■ Exercise requirements ■
Working from the top of the records below, reproduce each line exactly, ending once you have written the line containing "wp (add_groups junk".

(Collected data)
== == ==

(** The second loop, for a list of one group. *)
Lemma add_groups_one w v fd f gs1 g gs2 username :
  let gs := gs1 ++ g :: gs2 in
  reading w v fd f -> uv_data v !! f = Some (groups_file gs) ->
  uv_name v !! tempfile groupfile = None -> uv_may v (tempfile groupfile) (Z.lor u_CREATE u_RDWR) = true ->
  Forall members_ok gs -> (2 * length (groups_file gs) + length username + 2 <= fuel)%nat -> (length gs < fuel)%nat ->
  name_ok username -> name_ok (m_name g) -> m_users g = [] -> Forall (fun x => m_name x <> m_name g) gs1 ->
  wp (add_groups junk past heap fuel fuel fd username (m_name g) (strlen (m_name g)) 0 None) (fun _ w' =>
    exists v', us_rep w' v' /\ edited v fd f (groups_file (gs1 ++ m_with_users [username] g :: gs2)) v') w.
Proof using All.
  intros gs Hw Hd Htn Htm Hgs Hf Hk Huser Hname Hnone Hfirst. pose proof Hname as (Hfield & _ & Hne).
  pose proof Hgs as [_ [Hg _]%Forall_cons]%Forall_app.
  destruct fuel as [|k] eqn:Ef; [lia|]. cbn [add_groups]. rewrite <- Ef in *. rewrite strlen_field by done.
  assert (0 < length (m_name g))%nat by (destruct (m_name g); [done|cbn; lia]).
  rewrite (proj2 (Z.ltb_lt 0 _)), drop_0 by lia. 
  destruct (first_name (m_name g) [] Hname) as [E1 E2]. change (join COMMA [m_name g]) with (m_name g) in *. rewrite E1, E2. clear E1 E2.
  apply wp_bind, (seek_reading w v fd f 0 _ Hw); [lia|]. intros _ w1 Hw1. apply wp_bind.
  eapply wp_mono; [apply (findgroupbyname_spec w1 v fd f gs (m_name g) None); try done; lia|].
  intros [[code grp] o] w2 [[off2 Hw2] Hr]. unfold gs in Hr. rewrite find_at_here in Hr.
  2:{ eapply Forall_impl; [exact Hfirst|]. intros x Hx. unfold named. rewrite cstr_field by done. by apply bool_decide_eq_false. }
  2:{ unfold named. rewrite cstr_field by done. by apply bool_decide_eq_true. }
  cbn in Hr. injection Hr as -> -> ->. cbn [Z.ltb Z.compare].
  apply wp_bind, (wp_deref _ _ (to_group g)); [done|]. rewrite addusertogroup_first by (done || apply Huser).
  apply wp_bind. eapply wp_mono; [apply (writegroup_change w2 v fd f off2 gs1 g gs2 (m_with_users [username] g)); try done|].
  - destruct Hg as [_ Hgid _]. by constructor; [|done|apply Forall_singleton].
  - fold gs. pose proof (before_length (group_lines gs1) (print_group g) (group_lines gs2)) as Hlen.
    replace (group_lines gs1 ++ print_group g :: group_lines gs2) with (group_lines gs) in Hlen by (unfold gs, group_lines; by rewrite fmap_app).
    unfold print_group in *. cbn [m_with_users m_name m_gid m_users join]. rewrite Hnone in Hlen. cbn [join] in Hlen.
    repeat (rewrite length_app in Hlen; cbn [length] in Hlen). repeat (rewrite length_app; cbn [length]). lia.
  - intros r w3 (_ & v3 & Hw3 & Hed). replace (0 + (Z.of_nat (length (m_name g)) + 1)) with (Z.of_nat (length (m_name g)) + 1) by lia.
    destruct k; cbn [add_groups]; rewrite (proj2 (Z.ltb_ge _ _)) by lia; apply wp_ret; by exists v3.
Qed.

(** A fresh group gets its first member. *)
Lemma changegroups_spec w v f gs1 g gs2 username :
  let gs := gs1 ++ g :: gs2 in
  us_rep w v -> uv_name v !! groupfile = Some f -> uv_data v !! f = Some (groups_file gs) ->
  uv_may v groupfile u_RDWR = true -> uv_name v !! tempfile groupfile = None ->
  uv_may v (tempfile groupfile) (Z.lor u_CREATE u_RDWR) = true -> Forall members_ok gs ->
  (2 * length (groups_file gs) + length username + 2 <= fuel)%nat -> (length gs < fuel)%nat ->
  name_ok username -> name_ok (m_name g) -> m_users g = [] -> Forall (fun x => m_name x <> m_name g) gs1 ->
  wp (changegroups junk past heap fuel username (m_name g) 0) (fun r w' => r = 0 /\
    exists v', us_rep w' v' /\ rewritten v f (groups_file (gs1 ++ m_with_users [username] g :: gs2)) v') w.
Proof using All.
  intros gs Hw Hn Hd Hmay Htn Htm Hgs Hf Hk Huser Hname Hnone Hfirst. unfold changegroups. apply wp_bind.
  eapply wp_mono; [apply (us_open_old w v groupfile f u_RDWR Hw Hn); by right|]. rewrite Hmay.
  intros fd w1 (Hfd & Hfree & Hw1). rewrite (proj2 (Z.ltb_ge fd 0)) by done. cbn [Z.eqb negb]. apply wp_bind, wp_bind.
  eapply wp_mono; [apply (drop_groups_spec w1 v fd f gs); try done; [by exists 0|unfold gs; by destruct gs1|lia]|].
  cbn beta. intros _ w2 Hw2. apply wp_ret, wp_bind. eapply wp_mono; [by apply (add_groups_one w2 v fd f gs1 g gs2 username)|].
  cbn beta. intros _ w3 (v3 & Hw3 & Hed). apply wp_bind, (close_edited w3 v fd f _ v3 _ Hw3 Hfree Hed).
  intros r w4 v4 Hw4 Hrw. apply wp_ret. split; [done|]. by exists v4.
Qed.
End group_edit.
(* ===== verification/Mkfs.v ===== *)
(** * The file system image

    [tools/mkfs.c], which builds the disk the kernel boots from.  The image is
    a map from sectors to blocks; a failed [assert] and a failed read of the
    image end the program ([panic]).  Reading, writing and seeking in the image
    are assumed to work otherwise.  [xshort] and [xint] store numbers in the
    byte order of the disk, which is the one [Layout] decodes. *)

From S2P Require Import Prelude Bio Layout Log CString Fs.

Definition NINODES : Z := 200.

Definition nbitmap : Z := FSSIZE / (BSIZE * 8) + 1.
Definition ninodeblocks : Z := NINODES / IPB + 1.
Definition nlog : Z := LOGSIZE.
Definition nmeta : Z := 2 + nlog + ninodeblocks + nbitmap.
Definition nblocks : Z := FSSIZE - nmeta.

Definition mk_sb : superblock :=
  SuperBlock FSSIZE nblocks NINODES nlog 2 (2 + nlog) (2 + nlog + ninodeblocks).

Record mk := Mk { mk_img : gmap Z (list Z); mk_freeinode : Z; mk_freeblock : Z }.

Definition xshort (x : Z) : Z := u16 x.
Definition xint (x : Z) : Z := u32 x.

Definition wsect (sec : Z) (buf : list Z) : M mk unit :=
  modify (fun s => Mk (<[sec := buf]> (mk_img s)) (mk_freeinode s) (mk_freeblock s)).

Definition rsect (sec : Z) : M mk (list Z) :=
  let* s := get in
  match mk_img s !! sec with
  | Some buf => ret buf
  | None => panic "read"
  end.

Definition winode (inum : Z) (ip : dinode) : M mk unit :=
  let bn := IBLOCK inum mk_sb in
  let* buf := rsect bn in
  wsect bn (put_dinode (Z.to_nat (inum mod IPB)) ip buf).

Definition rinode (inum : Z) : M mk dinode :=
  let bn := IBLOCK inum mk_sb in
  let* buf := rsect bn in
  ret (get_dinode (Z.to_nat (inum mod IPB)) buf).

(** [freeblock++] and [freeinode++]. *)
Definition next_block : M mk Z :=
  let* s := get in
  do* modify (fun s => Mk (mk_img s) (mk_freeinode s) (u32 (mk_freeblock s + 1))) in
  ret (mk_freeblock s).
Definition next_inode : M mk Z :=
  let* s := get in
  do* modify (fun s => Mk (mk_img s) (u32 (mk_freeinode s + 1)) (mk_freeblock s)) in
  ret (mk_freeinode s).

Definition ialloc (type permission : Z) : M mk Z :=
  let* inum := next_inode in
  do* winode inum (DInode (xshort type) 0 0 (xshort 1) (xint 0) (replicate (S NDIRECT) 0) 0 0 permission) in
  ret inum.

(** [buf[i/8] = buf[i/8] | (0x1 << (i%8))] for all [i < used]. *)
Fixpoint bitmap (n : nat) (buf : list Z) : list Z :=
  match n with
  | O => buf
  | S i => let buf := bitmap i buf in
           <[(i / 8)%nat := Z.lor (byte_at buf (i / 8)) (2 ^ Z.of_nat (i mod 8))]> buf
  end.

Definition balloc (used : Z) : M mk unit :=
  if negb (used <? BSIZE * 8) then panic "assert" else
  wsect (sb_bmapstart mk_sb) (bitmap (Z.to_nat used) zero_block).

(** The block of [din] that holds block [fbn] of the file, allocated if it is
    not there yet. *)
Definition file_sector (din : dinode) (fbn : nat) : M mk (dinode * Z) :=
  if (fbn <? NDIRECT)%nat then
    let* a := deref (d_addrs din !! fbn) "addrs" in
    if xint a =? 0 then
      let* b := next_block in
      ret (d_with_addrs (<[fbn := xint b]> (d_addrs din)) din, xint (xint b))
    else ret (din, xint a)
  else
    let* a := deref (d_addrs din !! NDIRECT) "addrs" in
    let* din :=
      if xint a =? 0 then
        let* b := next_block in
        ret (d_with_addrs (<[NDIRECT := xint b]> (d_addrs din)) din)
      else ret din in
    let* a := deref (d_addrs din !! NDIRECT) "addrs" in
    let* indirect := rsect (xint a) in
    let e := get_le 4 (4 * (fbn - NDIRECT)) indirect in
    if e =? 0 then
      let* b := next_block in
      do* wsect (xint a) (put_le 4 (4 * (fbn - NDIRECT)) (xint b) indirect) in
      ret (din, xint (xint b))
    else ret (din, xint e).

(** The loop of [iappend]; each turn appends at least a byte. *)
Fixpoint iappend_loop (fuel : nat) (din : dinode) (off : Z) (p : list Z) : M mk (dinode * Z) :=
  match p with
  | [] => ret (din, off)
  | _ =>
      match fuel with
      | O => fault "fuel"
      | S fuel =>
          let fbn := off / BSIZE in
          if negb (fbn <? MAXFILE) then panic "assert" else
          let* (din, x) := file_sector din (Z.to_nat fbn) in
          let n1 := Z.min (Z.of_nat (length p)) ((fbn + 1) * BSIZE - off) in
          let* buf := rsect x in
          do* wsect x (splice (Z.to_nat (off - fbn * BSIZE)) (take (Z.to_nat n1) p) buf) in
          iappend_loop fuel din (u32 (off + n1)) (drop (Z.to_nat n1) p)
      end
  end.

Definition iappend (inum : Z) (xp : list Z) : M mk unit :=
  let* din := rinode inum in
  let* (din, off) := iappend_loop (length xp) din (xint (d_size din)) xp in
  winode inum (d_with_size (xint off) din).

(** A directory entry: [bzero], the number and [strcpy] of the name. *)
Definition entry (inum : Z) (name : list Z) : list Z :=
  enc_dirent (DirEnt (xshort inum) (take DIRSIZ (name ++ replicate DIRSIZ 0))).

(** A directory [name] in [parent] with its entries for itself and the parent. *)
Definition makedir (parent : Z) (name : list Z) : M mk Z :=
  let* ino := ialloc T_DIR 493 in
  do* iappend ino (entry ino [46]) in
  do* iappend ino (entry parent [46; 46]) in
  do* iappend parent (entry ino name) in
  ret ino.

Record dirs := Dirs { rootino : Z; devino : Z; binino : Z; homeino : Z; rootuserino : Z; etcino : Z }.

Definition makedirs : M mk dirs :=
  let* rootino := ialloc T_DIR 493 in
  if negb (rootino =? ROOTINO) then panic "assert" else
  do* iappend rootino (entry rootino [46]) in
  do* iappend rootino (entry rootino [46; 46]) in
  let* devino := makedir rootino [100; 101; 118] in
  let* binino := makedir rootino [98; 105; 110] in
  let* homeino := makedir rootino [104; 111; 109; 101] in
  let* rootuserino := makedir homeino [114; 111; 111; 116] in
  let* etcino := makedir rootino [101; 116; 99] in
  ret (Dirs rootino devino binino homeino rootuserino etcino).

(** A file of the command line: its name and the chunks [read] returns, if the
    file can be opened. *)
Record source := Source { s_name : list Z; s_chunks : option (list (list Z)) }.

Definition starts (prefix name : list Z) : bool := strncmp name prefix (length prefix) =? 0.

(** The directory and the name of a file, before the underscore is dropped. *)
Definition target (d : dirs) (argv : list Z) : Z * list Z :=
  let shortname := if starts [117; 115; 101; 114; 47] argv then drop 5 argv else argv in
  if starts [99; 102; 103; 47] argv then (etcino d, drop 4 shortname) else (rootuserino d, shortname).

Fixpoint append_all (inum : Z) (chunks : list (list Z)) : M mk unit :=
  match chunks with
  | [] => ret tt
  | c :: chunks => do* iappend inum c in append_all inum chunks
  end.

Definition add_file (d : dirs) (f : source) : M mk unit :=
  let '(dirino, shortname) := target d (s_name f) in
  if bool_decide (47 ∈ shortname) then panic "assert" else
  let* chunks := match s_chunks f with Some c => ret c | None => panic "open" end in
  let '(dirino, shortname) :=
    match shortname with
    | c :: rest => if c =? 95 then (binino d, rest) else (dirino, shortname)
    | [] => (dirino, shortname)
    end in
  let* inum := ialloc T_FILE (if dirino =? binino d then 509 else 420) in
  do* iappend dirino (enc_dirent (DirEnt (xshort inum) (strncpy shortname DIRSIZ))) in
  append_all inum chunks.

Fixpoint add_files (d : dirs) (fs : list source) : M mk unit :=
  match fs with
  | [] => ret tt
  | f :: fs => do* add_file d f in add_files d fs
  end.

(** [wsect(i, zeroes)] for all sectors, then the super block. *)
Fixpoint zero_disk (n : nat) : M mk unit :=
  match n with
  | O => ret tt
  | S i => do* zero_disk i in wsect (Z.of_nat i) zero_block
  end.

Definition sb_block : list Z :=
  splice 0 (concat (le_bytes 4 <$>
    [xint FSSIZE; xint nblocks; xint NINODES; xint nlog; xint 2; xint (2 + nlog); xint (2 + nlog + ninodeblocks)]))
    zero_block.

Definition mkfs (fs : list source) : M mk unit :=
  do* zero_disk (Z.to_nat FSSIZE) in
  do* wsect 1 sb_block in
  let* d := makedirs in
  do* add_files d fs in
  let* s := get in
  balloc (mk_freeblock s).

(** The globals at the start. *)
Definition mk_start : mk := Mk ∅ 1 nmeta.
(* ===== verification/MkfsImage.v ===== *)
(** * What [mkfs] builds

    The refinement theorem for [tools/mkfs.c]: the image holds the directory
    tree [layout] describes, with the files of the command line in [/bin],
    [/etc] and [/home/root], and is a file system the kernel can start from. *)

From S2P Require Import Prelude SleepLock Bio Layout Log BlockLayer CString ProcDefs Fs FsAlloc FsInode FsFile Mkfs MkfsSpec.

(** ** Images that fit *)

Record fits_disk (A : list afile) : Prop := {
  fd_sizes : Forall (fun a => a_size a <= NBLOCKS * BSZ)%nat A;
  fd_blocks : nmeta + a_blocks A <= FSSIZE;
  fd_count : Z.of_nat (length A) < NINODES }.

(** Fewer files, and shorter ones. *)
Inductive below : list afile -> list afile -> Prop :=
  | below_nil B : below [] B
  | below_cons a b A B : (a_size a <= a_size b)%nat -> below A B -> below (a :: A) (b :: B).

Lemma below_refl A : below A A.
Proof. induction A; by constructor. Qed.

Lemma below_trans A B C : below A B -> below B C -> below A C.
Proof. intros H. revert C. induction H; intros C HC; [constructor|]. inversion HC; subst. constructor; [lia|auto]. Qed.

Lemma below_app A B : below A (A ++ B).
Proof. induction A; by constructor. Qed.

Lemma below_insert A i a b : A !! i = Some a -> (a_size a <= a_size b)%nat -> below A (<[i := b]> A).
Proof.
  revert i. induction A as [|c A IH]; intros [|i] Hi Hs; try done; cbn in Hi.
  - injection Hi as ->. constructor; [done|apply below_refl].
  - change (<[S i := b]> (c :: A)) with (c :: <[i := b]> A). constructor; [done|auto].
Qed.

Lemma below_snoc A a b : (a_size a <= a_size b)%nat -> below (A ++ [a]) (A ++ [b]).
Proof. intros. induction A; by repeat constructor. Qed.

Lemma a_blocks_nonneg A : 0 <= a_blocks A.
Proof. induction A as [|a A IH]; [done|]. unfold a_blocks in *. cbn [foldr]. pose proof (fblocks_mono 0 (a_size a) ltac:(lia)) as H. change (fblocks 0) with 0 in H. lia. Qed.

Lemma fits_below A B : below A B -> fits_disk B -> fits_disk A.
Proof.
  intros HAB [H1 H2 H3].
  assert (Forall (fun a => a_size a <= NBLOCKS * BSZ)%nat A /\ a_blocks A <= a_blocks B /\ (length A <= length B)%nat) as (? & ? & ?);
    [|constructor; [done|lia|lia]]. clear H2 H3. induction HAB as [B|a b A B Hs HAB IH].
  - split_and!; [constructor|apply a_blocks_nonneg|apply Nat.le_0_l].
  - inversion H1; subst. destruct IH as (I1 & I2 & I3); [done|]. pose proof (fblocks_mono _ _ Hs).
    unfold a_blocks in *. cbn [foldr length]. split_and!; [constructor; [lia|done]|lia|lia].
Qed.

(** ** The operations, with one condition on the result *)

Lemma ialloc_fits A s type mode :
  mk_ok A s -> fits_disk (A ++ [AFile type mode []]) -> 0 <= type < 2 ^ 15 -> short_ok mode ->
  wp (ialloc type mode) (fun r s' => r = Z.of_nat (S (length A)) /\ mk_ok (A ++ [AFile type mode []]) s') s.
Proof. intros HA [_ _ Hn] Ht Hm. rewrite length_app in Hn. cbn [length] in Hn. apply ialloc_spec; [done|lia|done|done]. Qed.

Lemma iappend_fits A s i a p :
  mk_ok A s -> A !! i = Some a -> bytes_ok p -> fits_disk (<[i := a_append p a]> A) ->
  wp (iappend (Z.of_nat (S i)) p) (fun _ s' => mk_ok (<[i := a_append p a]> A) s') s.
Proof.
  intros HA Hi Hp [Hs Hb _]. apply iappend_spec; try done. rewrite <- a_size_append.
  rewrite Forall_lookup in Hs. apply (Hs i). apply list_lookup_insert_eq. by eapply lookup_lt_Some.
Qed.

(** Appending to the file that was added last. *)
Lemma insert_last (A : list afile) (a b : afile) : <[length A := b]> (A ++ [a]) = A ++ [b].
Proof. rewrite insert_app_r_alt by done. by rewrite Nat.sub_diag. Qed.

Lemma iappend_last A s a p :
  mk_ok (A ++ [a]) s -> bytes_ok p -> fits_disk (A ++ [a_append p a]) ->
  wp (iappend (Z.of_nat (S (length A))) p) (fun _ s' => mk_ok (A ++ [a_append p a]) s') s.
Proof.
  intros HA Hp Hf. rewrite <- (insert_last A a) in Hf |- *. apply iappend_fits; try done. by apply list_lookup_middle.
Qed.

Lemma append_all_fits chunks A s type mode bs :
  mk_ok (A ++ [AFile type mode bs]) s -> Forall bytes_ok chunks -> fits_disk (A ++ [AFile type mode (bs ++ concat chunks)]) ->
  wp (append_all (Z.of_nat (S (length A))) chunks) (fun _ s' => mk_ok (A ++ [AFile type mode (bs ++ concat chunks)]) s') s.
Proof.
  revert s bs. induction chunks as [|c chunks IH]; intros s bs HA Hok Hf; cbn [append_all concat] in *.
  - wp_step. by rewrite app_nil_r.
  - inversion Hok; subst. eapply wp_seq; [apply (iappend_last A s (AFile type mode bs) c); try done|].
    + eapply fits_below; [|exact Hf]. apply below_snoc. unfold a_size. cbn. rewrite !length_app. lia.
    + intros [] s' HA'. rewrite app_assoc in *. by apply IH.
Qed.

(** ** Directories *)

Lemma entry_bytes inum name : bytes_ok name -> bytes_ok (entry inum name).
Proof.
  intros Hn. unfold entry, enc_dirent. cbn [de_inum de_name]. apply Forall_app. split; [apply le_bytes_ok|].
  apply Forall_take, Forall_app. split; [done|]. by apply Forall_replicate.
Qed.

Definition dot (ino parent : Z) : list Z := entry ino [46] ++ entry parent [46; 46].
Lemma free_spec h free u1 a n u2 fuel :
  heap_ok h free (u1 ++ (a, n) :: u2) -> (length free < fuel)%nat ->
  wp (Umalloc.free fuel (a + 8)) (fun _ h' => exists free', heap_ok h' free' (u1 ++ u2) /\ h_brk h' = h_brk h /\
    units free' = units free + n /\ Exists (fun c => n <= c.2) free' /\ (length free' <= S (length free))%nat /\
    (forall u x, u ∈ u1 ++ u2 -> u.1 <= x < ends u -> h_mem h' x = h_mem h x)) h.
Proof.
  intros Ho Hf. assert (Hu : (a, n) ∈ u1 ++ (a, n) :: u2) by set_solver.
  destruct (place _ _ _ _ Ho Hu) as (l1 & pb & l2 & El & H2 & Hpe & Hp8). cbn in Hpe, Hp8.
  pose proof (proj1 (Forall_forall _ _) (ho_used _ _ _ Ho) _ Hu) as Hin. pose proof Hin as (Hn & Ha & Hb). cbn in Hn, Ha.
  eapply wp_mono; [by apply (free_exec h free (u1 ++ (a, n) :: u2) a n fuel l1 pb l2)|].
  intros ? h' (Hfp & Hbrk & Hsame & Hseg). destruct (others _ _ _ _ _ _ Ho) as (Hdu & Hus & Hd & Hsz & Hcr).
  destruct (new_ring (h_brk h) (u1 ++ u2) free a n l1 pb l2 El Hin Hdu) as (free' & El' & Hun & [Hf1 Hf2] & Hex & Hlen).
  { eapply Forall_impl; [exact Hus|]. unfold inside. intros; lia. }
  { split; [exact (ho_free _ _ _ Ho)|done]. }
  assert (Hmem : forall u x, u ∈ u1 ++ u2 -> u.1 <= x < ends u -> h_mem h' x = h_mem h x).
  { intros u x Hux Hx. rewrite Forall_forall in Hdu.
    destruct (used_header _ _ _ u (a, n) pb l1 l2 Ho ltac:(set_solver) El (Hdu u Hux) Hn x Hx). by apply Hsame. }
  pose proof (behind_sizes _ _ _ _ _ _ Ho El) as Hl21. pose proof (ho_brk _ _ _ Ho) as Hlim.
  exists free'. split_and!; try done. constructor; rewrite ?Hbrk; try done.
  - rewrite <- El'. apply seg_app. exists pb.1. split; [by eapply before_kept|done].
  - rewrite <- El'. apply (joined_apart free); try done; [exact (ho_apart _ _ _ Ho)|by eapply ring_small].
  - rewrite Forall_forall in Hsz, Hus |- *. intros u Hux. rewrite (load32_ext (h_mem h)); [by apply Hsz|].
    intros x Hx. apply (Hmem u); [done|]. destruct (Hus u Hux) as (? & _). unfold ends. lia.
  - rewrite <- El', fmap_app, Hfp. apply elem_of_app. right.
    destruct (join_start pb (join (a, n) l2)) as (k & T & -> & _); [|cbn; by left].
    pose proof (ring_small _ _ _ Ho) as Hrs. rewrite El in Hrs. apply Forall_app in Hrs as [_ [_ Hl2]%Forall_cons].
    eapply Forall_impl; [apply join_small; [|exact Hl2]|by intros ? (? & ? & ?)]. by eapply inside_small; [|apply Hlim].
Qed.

== == ==

■ Solution to this task ■
(** The second loop, for a list of one group. *)
Lemma add_groups_one w v fd f gs1 g gs2 username :
  let gs := gs1 ++ g :: gs2 in
  reading w v fd f -> uv_data v !! f = Some (groups_file gs) ->
  uv_name v !! tempfile groupfile = None -> uv_may v (tempfile groupfile) (Z.lor u_CREATE u_RDWR) = true ->
  Forall members_ok gs -> (2 * length (groups_file gs) + length username + 2 <= fuel)%nat -> (length gs < fuel)%nat ->
  name_ok username -> name_ok (m_name g) -> m_users g = [] -> Forall (fun x => m_name x <> m_name g) gs1 ->
  wp (add_groups junk past heap fuel fuel fd username (m_name g) (strlen (m_name g)) 0 None) (fun _ w' =>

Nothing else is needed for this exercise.